PetaLibrary Allocation Types

Active

PetaLibrary active allocations are the most performant PetaLibrary tier (please note that performant is a relative term – our parallel scratch filesystem will outperform any PetaLibrary tier). The underlying hardware is configured to be suitable for direct compute access, and as such is accessible from all compute environments (Alpine, Blanca, Open OnDemand). All active allocations offer the following features:

  • interactive (NFS) access from RC login and compute nodes
  • accessible using Globus/rsync/sftp via the data transfer node (DTN) hosts
  • SMB access (not enabled by default, only accessible from UCB campus network)
  • no object (file/directory) limit
  • double parity (up to two simultaneous disk failures will not cause data loss)
  • snapshots (see documentation on snapshots for more information)
  • full data checksumming, validated monthly (via ZFS scrub)
  • lz4 data compression

Archive

PetaLibrary archive allocations are configured to maximize data integrity over performance. As such, archive allocations are not accessible from compute nodes, but can be accessed interactively on login nodes.
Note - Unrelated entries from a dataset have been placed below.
(* ===== verification/Bytes.v ===== *)
(** * Byte order conversions

    Models [include/peak_type.h]: byte swaps, the little- and big-endian
    decoders and encoders every protocol header of the library is read with,
    and the serial-number comparison [wrap32].  A decoder reads memory at a
    pointer and an encoder stores to it, so both are partial: [None] is an
    access outside the buffer.  [le_val] and [be_val] are the specification the
    decoders are proved to implement. *)

From S2P Require Import Prelude.

(** ** peak_type.h *)

Definition peak_bswap16 (u : Z) : Z := u16 ((u ≪ 8) .| (u ≫ 8)).

Definition peak_bswap32 (u : Z) : Z :=
  u32 (u32 (peak_bswap16 (u16 u) ≪ 16) .| peak_bswap16 (u16 (u ≫ 16))).

Definition peak_bswap64 (u : Z) : Z :=
  u64 (u64 (peak_bswap32 (u32 u) ≪ 32) .| peak_bswap32 (u32 (u ≫ 32))).

Definition peak_le16dec (m : list Z) (p : Z) : option Z :=
  p1 ← rd m (p + 1); p0 ← rd m p;
  Some (u16 ((p1 ≪ 8) .| p0)).

Definition peak_le16enc (m : list Z) (p u : Z) : option (list Z) :=
  m ← wr m p (u8 u);
  wr m (p + 1) (u8 (u ≫ 8)).

Definition peak_le32dec (m : list Z) (p : Z) : option Z :=
  p3 ← rd m (p + 3); p2 ← rd m (p + 2); p1 ← rd m (p + 1); p0 ← rd m p;
  Some (u32 (((p3 ≪ 24) .| (p2 ≪ 16) .| (p1 ≪ 8)) .| p0)).

Definition peak_le32enc (m : list Z) (p u : Z) : option (list Z) :=
  m ← wr m p (u8 u);
  m ← wr m (p + 1) (u8 (u ≫ 8));
  m ← wr m (p + 2) (u8 (u ≫ 16));
  wr m (p + 3) (u8 (u ≫ 24)).

Definition peak_le64dec (m : list Z) (p : Z) : option Z :=
  hi ← peak_le32dec m (p + 4); lo ← peak_le32dec m p;
  Some (u64 (u64 (hi ≪ 32) .| lo)).

Definition peak_le64enc (m : list Z) (p u : Z) : option (list Z) :=
  m ← peak_le32enc m p (u32 u);
  peak_le32enc m (p + 4) (u32 (u ≫ 32)).

Definition peak_be16dec (m : list Z) (p : Z) : option Z :=
  p1 ← rd m (p + 1); p0 ← rd m p;
  Some (u16 (p1 .| (p0 ≪ 8))).

Definition peak_be16enc (m : list Z) (p u : Z) : option (list Z) :=
  m ← wr m p (u8 (u ≫ 8));
  wr m (p + 1) (u8 u).

Definition peak_be32dec (m : list Z) (p : Z) : option Z :=
  p0 ← rd m p; p1 ← rd m (p + 1); p2 ← rd m (p + 2); p3 ← rd m (p + 3);
  Some (u32 (((p0 ≪ 24) .| (p1 ≪ 16) .| (p2 ≪ 8)) .| p3)).

Definition peak_be32enc (m : list Z) (p u : Z) : option (list Z) :=
  m ← wr m p (u8 (u ≫ 24));
  m ← wr m (p + 1) (u8 (u ≫ 16));
  m ← wr m (p + 2) (u8 (u ≫ 8));
  wr m (p + 3) (u8 u).

Definition peak_be64dec (m : list Z) (p : Z) : option Z :=
  hi ← peak_be32dec m p; lo ← peak_be32dec m (p + 4);
  Some (u64 (u64 (hi ≪ 32) .| lo)).

Definition peak_be64enc (m : list Z) (p u : Z) : option (list Z) :=
  m ← peak_be32enc m p (u32 (u ≫ 32));
  peak_be32enc m (p + 4) (u32 u).

(** [wrap32(x)]: the macro's serial-number test, on the difference of two
    serials. *)
Definition wrap16 (x : Z) : bool := (2 ^ 16 - 1) / 2 <? u16 x.
Definition wrap32 (x : Z) : bool := (2 ^ 32 - 1) / 2 <? u32 x.
Definition wrap64 (x : Z) : bool := (2 ^ 64 - 1) / 2 <? u64 x.

(** ** Specification: the value of a byte string *)

Fixpoint le_val (bs : list Z) : Z :=
  match bs with
  | [] => 0
  | b :: bs => b + 256 * le_val bs
  end.

Definition be_val (bs : list Z) : Z := le_val (reverse bs).

(** The [n] low bytes of a value, least significant first. *)
Fixpoint le_bytes (n : nat) (u : Z) : list Z :=
  match n with
  | O => []
  | S n => u mod 256 :: le_bytes n (u / 256)
  end.

(** ** Lemmas on the specification *)

Lemma le_val_fits bs : bytes bs -> fits (8 * Z.of_nat (length bs)) (le_val bs).
Proof.
  induction 1 as [|b bs Hb _ IH]; simpl; [done|].
  unfold fits in *. rewrite Nat2Z.inj_succ.
  replace (8 * Z.succ (Z.of_nat (length bs))) with (8 + 8 * Z.of_nat (length bs)) by lia.
  rewrite Z.pow_add_r by lia. lia.
Qed.

Lemma le_bytes_length n u : length (le_bytes n u) = n.
Proof. revert u. induction n; simpl; auto. Qed.

Lemma le_bytes_bytes n u : bytes (le_bytes n u).
Proof.
  revert u. induction n as [|n IH]; simpl; constructor; [|apply IH].
  apply Z.mod_pos_bound. lia.
Qed.

Lemma le_val_le_bytes n u : fits (8 * Z.of_nat n) u -> le_val (le_bytes n u) = u.
Proof.
  revert u. induction n as [|n IH]; intros u Hu; [unfold fits in Hu; cbn in *; lia|]. simpl.
  rewrite IH.
  - rewrite (Z.div_mod u 256) at 3 by lia. lia.
  - unfold fits in *. split; [apply Z.div_pos; lia|].
    apply Z.div_lt_upper_bound; [lia|].
    replace (8 * Z.of_nat (S n)) with (8 + 8 * Z.of_nat n) in Hu by lia.
    rewrite Z.pow_add_r in Hu by lia. lia.
Qed.

Lemma le_bytes_le_val bs : bytes bs -> le_bytes (length bs) (le_val bs) = bs.
Proof.
  induction 1 as [|b bs Hb _ IH]; simpl; [done|]. unfold fits in Hb.
  replace (b + 256 * le_val bs) with (b + le_val bs * 256) by lia.
  rewrite Z.mod_add, Z.mod_small, Z.div_add, Z.div_small, Z.add_0_l by lia.
  by rewrite IH.
Qed.

(** ** The decoders compute the specification *)

Lemma or2 a b : fits 8 b -> (a ≪ 8) .| b = a * 256 + b.
Proof. intros Hb. by rewrite lor_shiftl_add. Qed.

Lemma or4 a b c d :
  fits 8 b -> fits 8 c -> fits 8 d ->
  ((a ≪ 24) .| (b ≪ 16) .| (c ≪ 8)) .| d =
  a * 2 ^ 24 + b * 2 ^ 16 + c * 2 ^ 8 + d.
Proof.
  intros Hb Hc Hd. rewrite <- !Z.lor_assoc.
  rewrite (lor_shiftl_add c d 8) by (lia || done).
  assert (fits 16 (c * 2 ^ 8 + d)) by (unfold fits in *; lia).
  rewrite (lor_shiftl_add b _ 16) by (lia || done).
  assert (fits 24 (b * 2 ^ 16 + (c * 2 ^ 8 + d))) by (unfold fits in *; lia).
  rewrite lor_shiftl_add by (lia || done). lia.
Qed.

Lemma or_words hi lo :
  fits 32 hi -> fits 32 lo -> u64 (u64 (hi ≪ 32) .| lo) = hi * 2 ^ 32 + lo.
Proof.
  intros Hh Hl. rewrite (wrap_small 64 (hi ≪ 32)).
  2: { rewrite Z.shiftl_mul_pow2 by lia. unfold fits in *. lia. }
  rewrite lor_shiftl_add by (lia || done). apply wrap_small. unfold fits in *. lia.
Qed.

(** Case analysis on the memory reads of a goal, each read a byte. *)
Ltac reads Hm :=
  repeat match goal with
  | |- context [rd ?m ?i] =>
      let b := fresh "b" in let E := fresh "E" in
      destruct (rd m i) as [b|] eqn:E; simpl; [pose proof (rd_byte _ _ _ Hm E)|]
  end.

Ltac norm_offs := repeat match goal with
  | |- context [?p + ?a + ?b] =>
      let c := eval vm_compute in (a + b) in
      replace (p + a + b) with (p + c) by lia
  end.

Lemma le16dec_spec m p : bytes m -> peak_le16dec m p = le_val <$> rd_n m p 2.
Proof.
  intros Hm. unfold peak_le16dec. simpl. norm_offs. reads Hm; try done.
  rewrite or2 by done. f_equal. rewrite wrap_small; [lia|]. unfold fits in *; lia.
Qed.

Lemma le32dec_spec m p : bytes m -> peak_le32dec m p = le_val <$> rd_n m p 4.
Proof.
  intros Hm. unfold peak_le32dec. simpl. norm_offs. reads Hm; try done.
  rewrite or4 by done. f_equal. rewrite wrap_small; [lia|]. unfold fits in *; lia.
Qed.

Lemma be16dec_spec m p : bytes m -> peak_be16dec m p = be_val <$> rd_n m p 2.
Proof.
  intros Hm. unfold peak_be16dec. simpl. norm_offs. reads Hm; try done.
  rewrite Z.lor_comm, or2 by done. f_equal. rewrite wrap_small; [|unfold fits in *; lia].
  unfold be_val. simpl. lia.
Qed.

Lemma be32dec_spec m p : bytes m -> peak_be32dec m p = be_val <$> rd_n m p 4.
Proof.
  intros Hm. unfold peak_be32dec. simpl. norm_offs. reads Hm; try done.
  rewrite or4 by done. f_equal. rewrite wrap_small; [|unfold fits in *; lia].
  unfold be_val. simpl. lia.
Qed.

Lemma le_val_app l r : le_val (l ++ r) = le_val l + 2 ^ (8 * Z.of_nat (length l)) * le_val r.
Proof.
  induction l as [|b l IH]; simpl; [lia|]. rewrite IH.
  replace (8 * Z.of_nat (S (length l))) with (8 + 8 * Z.of_nat (length l)) by lia.
  rewrite Z.pow_add_r by lia. lia.
Qed.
Historically the archive tier was tape-based, although recently is was changed to disk. An object limit of 10,000 files/directories per terabyte of space remains in place to preserve the option to move back to tape in the future, should the service grow to a point where tape-based storage is more fiscally viable.

The archive feature list is similar to active, with the major differences being: no direct access from RC compute nodes, no SMB access, file/directory count is limited, triple parity is used for data protection rather than double parity, and a different compression algorithm is used. In summary, all archive allocations offer the following features:

  • interactive (NFS) access from login nodes
  • accessible using Globus/rsync/sftp via the data transfer node (DTN) hosts
  • 10,000 object (file/directory) per terabyte limit
  • triple parity (up to three simultaneous disk failures will not cause data loss)
  • snapshots (see documentation on snapshots for more information)
  • full data checksumming, validated monthly (via ZFS scrub)
  • zstd data compression

Active+archive

The PetaLibrary active+archive is a means of automatically replicating your data across our active and archive PetaLibrary tiers. Rather than purchase an active and archive allocation and synchronizing data between the two, you can purchase the active+archive tier, and we will manage the replication for you. With this type of allocation, you have full access to the active tier only, and we manage replicating data to the archive tier for you.

The biggest benefit of purchasing an active+archive allocation over purchasing your own active and archive allocations is that a standalone archive allocation is subject to the 10,000 object (file/directory) limit. Since active allocations do not have an object limit, the archive component of an active+archive allocation also does not have an object limit.

Historically RC offered this service when the active and archive tiers were using different underlying storage systems, which made it difficult to do daily replication. The service was not available to customers for several years, but due to recent technical changes, we are able to not only bring back the service, but are also able to replicate data between the two tiers every fifteen minutes.

Note that the means of replication between the active and archive tiers uses ZFS snapshots. The replication process copies any snapshots that exist on the active tier but do not exist on the archive tier, and likewise removes any snapshots that exist on the archive tier but are not present on the active tier. Therefore, if you ask us to prune ZFS snapshots aggressively on your active+archive allocation, this reduces the snapshot count on both the active and the archive tier. The active+archive tier is not an incremental backup, it is a time-delayed mirror of the ZFS snapshots of your active allocation. Snapshots are the best way to preserve your historical data in incremental steps, and replication ensures that your snapshots exist in two physical buildings. Physical isolation is important for events like fire and water damage that could damage one copy of your data beyond hope of recovery.